Name: James Thompson (per iHuman case documentation)
Age: 69 years
Gender: Male
Height: 5’8” (172.7 cm, ~30th percentile for age)
Weight: 200 lb (90.7 kg, BMI 30.4 kg/m², obese, range ≥30 kg/m²)
Reason for Encounter: Chest pain for 3 days, presenting to an
outpatient clinic with X-ray, ECG, and laboratory capabilities in
2024 for urgent evaluation.
History of Present Illness
James Thompson, a 69-year-old retired mechanic, presents to the
outpatient clinic with a chief complaint of chest pain for the past 3
days. He describes the pain as a heavy, burning sensation in the center
of his chest, rating it 5–7/10 in intensity. The episodes last 10–15
minutes, occur 3–4 times daily, and are triggered by physical exertion
(e.g., walking uphill, carrying groceries) or emotional stress (e.g.,
arguing with family). The pain occasionally radiates to his left shoulder
and neck, accompanied by mild shortness of breath and diaphoresis,
but no nausea, vomiting, or syncope. Rest or sitting down typically
relieves the pain within 5–10 minutes. He has not tried medications like
,nitroglycerin or antacids. The frequency and intensity of episodes have
increased slightly over the 3 days, prompting concern about a possible
heart problem, especially given his history of smoking and family
history of heart disease. The patient denies recent trauma, injury, or
changes in exercise tolerance prior to symptom onset. He reports no
fever, cough, weight loss, or gastrointestinal symptoms (e.g.,
heartburn, epigastric pain) that might suggest a non-cardiac cause. He
has experienced occasional indigestion in the past but denies current
symptoms of acid reflux or association with meals. His last physical
exam was 18 months ago, with no reported cardiac issues, though his
blood pressure and cholesterol were noted to be “high.” He is
concerned about his ability to remain active and fears a heart attack,
given his father’s history of myocardial infarction (MI) at age 65.
Medical History
Past Medical History:
Hypertension: Diagnosed at age 55 (14 years ago), managed
with hydrochlorothiazide 25 mg daily. Last blood pressure
check 6 months ago was 145/90 mmHg, indicating
suboptimal control (target <130/80 mmHg per AHA/ACC
guidelines).
, Hyperlipidemia: Diagnosed at age 60, managed with
simvastatin 20 mg daily. Last lipid panel (6 months ago):
Total cholesterol 210 mg/dL, LDL 130 mg/dL, HDL 40 mg/dL,
triglycerides 180 mg/dL (LDL above target <70 mg/dL for
high-risk patients).
Type 2 Diabetes Mellitus: Diagnosed at age 62, managed
with metformin 500 mg twice daily. Last HbA1c (6 months
ago) was 7.2%, indicating fair control (target <7.0%).

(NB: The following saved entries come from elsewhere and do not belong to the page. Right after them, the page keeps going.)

(** The citation records a chunk reports, in the order it reports them. *)
Definition extracted (c : Chunk) : list Source :=
  match groundingChunksOf c with
  | Some gcs => newSources gcs
  | None => []
  end.

(** ** Component state *)

(** The four [useState] cells. *)
Record State : Type := mkState {
  messages : list Message;
  input : string;
  isLoading : bool;
  selectedImage : option string
}.

Definition setMessages (f : list Message -> list Message) (s : State) : State :=
  mkState (f (messages s)) (input s) (isLoading s) (selectedImage s).

Definition setInput (v : string) (s : State) : State :=
  mkState (messages s) v (isLoading s) (selectedImage s).

Definition setIsLoading (b : bool) (s : State) : State :=
  mkState (messages s) (input s) b (selectedImage s).

Definition setSelectedImage (o : option string) (s : State) : State :=
  mkState (messages s) (input s) (isLoading s) o.

Definition greeting : string :=
  "Hello! I'm your Gemini-powered assistant. How can I help you today?".

Definition clearedText : string := "Chat cleared. How else can I help you?".

Definition errorText : string :=
  "I'm sorry, I encountered an error. Please try again later.".

Definition defaultPrompt : string := "Analyze this image".

(** The initial [useState] values; [t0] is [new Date()] at mount. *)
Definition initialState (t0 : Z) : State :=
  mkState [mkMessage "1" bot greeting t0 None None] "" false None.

(** ** History serialization (lines 87-93) and the turn's parts (115-124) *)

(** [{ inlineData: { data: img.split(',')[1], mimeType: 'image/jpeg' } }] *)
Definition imagePart (img : string) : Api.Part :=
  Api.inlineData (nth_error (JS.split "," img) 1) "image/jpeg".

(** [...(image ? [imagePart] : [])] *)
Definition imageParts (o : option string) : list Api.Part :=
  match o with
  | Some img => if JS.truthy img then [imagePart img] else []
  | None => []
  end.

(** [msg.role === 'bot' ? 'model' : 'user'] *)
Definition apiRole (r : Role) : string :=
  match r with
  | bot => "model"
  | user => "user"
  end.

Definition toContent (msg : Message) : Api.Content :=
  Api.mkContent (apiRole (role msg))
                (imageParts (image msg) ++ [Api.textPart (content msg)]).

Definition serializeHistory (msgs : list Message) : list Api.Content :=
  map toContent msgs.

Definition buildMessageParts (userMessage : Message) : list Api.Part :=
  imageParts (image userMessage) ++ [Api.textPart (content userMessage)].

(** ** The environment of one call *)

(** What the two SDK calls made before the first [await] do. *)
Inductive SdkSetup : Type :=
| SetupOk
| ClientThrows   (* [new GoogleGenAI] throws *)
| CreateThrows.  (* [ai.chats.create] throws *)

(** Clock readings of the [catch] block: [Date.now()] on line 159 and
    [new Date()] on line 162. *)
Record CatchClock : Type := mkCatchClock { errorIdNow : Z; errorDate : Z }.

(** What [handleSend] reads from its environment before the first [await]:
    [process.env.GEMINI_API_KEY], the SDK's behaviour and the clock at lines
    68, 71, 104 and 111 (and in [catch], if it gets there). *)
Record SendEnv : Type := mkSendEnv {
  apiKey : option string;
  sdk : SdkSetup;
  userIdNow : Z;
  userDate : Z;
  botIdNow : Z;
  botDate : Z;
  onError : CatchClock
}.

(** Clock readings of [clearChat]: lines 173 and 176. *)
Record ClearClock : Type := mkClearClock { clearIdNow : Z; clearDate : Z }.

(** The locals of a suspended [handleSend]. *)
Module Frame.

Record t : Type := mk {
  userMessage : Message;
  history : list Api.Content;
  botMessageId : string;
  messageParts : list Api.Part;
  fullResponse : string;
  sources : list Source
}.

End Frame.

(** ** The [try] block as a computation over the state that may throw

    A [throw] keeps the state updates made before it. *)

Inductive Exn : Type :=
| MissingApiKey   (* line 83 *)
| SdkFailure.     (* thrown or rejected by the SDK *)

Definition M (A : Type) : Type := State -> (Exn + A) * State.

Definition ret {A} (a : A) : M A := fun s => (inr a, s).

Definition throw {A} (e : Exn) : M A := fun s => (inl e, s).

Definition bind {A B} (m : M A) (k : A -> M B) : M B :=
  fun s => match m s with
           | (inr a, s') => k a s'
           | (inl e, s') => (inl e, s')
           end.

Definition update (f : State -> State) : M unit := fun s => (inr tt, f s).

Notation "x <- m ;; k" := (bind m (fun x => k))
  (at level 61, m at next level, right associativity).
Notation "m ;; k" := (bind m (fun _ => k))
  (at level 61, right associativity).
Ltac orderly_steps :=
  repeat match goal with
    | |- always _ (bind _ _) => refine (always_bind _ _ _ _ _); [| intros ?]
    | |- always _ (try_catch _ _) => refine (always_try_catch _ _ _ _ _); [| intros ?]
    | |- always _ (ret _) => exact (always_ret _ _)
    | |- always _ (throw _) => exact (always_throw _ _)
    | |- always _ (set_lastUpdateId _) =>
        refine (always_silent _ _ _); intros ?; reflexivity
    | |- always _ get_lastUpdateId =>
        refine (always_silent _ _ _); intros ?; reflexivity
    | |- always _ (Date_now _) => refine (always_Date_now _ _); intros ?; exact I
    | |- always _ (logger _ _ _) => refine (always_effect _ _ _ _); exact I
    | |- always _ (setTimeout _ _) => refine (always_effect _ _ _ _); exact I
    | |- always _ (effect (EvSendMessage _ _ _) _) =>
        refine (always_effect _ _ _ _); split; reflexivity
    | |- always _ (effect _ _) => refine (always_effect _ _ _ _); exact I
    | |- always _ (match List.find ?f ?l with _ => _ end) =>
        let H := fresh "Hfind" in destruct (List.find f l) eqn:H
    | H : List.find (matches_callback_data _) _ = Some ?cb
      |- always _ (invoke_handler _ ?cb _) =>
        refine (always_effect _ _ _ _); exact (press_selects_an_inline_button _ _ _ H)
    | H : List.find (matches_text _) _ = Some ?cb
      |- always _ (invoke_handler _ ?cb _) =>
        refine (always_effect _ _ _ _); exact (proj1 (List.find_some _ _ H))
    | |- always _ (if ?c then _ else _) => destruct c
    | |- always _ (match ?x with _ => _ end) => destruct x
    end.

No history of coronary artery disease, myocardial infarction,
heart failure, arrhythmias, or stroke.
No history of respiratory disorders (e.g., COPD, asthma),
gastrointestinal conditions (e.g., GERD, peptic ulcer), or
musculoskeletal issues.
Surgical History:
Cholecystectomy at age 50 for gallstones, uncomplicated
recovery.
No other surgeries or hospitalizations.
Allergies: No known drug, food, or environmental allergies.